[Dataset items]
- - - - -

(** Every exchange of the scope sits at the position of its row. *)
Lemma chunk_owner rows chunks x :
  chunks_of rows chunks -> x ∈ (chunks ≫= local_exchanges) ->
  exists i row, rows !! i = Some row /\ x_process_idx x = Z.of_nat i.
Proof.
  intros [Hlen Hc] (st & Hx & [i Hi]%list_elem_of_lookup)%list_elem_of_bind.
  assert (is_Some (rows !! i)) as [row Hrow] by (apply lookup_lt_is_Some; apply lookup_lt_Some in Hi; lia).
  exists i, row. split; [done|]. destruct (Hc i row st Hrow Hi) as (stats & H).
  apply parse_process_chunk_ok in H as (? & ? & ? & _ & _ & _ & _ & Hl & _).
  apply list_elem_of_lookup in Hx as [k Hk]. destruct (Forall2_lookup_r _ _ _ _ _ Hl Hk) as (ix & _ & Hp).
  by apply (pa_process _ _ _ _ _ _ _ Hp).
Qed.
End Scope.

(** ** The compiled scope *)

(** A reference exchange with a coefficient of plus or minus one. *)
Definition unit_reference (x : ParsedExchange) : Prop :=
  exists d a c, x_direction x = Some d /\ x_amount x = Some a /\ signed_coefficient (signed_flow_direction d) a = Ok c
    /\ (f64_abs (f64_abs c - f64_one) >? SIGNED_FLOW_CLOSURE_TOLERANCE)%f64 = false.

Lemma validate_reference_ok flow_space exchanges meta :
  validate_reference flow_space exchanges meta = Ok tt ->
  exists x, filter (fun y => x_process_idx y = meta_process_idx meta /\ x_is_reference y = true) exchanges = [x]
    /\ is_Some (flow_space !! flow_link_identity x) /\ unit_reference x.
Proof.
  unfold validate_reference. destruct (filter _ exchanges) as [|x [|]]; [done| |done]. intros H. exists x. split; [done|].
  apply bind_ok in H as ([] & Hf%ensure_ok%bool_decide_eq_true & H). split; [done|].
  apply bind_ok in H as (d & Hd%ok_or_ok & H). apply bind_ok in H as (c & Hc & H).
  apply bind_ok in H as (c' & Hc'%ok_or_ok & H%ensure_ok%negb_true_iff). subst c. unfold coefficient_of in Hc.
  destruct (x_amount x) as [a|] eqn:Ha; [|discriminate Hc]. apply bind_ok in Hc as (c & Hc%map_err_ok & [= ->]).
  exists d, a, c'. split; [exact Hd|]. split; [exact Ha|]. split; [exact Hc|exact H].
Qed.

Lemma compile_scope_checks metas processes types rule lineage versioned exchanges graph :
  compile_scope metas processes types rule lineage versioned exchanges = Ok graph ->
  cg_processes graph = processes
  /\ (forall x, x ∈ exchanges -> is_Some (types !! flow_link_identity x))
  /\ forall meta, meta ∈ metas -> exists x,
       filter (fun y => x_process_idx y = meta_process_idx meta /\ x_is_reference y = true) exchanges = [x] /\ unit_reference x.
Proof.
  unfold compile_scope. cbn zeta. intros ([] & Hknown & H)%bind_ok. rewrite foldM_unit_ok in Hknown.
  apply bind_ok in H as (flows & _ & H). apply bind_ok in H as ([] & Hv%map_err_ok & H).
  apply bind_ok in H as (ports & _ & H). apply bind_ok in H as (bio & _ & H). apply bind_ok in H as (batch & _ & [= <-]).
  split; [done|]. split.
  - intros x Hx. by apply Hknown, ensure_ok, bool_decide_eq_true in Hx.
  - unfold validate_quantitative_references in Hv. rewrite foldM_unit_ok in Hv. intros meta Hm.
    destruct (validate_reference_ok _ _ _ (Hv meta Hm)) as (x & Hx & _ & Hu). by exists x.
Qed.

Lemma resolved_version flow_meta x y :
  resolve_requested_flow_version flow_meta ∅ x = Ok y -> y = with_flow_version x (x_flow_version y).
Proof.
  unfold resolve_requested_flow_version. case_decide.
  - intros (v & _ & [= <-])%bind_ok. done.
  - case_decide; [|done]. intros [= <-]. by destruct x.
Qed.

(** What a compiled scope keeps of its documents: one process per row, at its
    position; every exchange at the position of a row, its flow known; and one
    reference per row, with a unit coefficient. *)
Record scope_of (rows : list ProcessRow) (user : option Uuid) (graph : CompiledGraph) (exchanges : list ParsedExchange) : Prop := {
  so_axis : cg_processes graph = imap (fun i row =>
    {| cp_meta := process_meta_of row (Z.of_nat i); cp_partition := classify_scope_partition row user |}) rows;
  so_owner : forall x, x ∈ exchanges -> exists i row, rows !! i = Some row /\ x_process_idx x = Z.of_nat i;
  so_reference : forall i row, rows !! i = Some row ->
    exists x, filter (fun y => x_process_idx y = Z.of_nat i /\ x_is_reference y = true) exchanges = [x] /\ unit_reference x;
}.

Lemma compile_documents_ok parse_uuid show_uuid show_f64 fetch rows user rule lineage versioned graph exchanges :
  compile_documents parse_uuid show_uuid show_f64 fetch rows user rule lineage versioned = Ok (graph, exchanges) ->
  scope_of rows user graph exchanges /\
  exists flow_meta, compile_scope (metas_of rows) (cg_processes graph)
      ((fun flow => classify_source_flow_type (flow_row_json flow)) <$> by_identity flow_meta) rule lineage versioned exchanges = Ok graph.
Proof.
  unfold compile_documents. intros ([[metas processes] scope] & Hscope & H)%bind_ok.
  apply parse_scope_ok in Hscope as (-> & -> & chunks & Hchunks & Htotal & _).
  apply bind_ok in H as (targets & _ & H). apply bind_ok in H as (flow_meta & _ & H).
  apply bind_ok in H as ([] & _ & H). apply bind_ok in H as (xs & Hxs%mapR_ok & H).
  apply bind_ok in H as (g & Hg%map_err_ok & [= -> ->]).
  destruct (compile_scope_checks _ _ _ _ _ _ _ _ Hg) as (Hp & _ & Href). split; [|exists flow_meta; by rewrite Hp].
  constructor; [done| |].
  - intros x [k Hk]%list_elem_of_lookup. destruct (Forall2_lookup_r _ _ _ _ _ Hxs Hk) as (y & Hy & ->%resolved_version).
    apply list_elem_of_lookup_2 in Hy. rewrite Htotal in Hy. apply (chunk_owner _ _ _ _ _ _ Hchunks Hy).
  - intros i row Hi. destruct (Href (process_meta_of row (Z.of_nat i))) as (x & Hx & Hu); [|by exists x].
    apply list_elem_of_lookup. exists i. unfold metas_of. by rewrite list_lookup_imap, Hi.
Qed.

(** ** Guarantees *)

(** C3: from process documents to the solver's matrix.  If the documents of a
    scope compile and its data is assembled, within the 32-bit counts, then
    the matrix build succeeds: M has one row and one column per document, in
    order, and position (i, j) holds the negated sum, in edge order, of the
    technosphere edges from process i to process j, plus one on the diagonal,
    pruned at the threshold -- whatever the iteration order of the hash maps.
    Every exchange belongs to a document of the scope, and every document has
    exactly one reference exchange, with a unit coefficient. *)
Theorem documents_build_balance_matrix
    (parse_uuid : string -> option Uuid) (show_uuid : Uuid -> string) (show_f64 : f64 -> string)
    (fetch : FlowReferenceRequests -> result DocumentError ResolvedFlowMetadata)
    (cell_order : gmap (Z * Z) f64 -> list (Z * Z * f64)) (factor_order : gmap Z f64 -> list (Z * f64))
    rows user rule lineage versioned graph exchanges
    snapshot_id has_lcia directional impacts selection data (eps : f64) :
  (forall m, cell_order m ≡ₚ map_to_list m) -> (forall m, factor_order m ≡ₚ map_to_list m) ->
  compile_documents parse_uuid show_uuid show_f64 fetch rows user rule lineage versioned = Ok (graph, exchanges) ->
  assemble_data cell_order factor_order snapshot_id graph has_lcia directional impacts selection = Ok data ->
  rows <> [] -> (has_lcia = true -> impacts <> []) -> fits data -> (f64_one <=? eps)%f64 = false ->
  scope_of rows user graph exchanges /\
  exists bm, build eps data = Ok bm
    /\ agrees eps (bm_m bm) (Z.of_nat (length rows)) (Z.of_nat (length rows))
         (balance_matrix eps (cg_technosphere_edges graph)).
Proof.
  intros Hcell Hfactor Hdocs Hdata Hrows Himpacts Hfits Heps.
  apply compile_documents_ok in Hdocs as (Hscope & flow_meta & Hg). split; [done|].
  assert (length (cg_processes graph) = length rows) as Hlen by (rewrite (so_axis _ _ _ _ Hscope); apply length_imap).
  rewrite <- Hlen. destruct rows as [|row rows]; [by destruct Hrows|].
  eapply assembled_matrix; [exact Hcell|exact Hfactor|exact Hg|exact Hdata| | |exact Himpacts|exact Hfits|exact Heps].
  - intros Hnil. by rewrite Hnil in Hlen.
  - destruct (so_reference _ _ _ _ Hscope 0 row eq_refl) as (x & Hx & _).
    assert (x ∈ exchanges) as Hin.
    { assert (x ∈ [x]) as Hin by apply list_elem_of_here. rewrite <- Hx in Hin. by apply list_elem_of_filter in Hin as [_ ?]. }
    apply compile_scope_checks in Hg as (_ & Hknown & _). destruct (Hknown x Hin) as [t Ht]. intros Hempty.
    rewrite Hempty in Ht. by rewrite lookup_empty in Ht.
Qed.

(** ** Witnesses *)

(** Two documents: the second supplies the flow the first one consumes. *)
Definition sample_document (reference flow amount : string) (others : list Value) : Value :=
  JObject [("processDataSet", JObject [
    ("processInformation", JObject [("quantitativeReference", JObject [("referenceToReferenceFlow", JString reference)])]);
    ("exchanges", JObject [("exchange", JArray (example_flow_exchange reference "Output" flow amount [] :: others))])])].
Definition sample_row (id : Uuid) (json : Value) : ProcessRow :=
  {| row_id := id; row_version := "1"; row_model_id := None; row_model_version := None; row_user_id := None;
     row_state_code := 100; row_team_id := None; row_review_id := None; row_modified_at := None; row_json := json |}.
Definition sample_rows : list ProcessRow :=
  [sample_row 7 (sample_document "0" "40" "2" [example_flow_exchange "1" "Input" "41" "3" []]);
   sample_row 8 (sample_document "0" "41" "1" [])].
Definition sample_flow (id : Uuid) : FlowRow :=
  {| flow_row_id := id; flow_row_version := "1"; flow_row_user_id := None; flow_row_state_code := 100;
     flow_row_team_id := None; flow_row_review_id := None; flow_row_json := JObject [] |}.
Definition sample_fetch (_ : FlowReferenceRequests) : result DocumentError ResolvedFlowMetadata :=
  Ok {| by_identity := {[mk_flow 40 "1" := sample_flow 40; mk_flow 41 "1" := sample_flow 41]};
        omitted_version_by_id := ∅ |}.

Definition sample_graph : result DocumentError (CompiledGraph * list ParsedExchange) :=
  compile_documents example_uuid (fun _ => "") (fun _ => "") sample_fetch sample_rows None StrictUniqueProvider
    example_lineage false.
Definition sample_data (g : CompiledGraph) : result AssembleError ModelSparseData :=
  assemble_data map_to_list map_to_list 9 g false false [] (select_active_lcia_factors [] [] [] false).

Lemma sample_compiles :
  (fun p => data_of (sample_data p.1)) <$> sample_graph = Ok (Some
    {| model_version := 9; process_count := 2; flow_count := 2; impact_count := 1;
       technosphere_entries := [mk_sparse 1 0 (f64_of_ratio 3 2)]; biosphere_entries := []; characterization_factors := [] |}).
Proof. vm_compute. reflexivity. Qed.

- - - - -

→ Task:
Please write out, exactly as they appear above, only the lines in the stretch from the line with "apply bind_ok in H as ([] & _" through the line with "order, and position".

→ Task response:
  apply bind_ok in H as ([] & _ & H). apply bind_ok in H as (xs & Hxs%mapR_ok & H).
  apply bind_ok in H as (g & Hg%map_err_ok & [= -> ->]).
  destruct (compile_scope_checks _ _ _ _ _ _ _ _ Hg) as (Hp & _ & Href). split; [|exists flow_meta; by rewrite Hp].
  constructor; [done| |].
  - intros x [k Hk]%list_elem_of_lookup. destruct (Forall2_lookup_r _ _ _ _ _ Hxs Hk) as (y & Hy & ->%resolved_version).
    apply list_elem_of_lookup_2 in Hy. rewrite Htotal in Hy. apply (chunk_owner _ _ _ _ _ _ Hchunks Hy).
  - intros i row Hi. destruct (Href (process_meta_of row (Z.of_nat i))) as (x & Hx & Hu); [|by exists x].
    apply list_elem_of_lookup. exists i. unfold metas_of. by rewrite list_lookup_imap, Hi.
Qed.

(** ** Guarantees *)

(** C3: from process documents to the solver's matrix.  If the documents of a
    scope compile and its data is assembled, within the 32-bit counts, then
    the matrix build succeeds: M has one row and one column per document, in
    order, and position (i, j) holds the negated sum, in edge order, of the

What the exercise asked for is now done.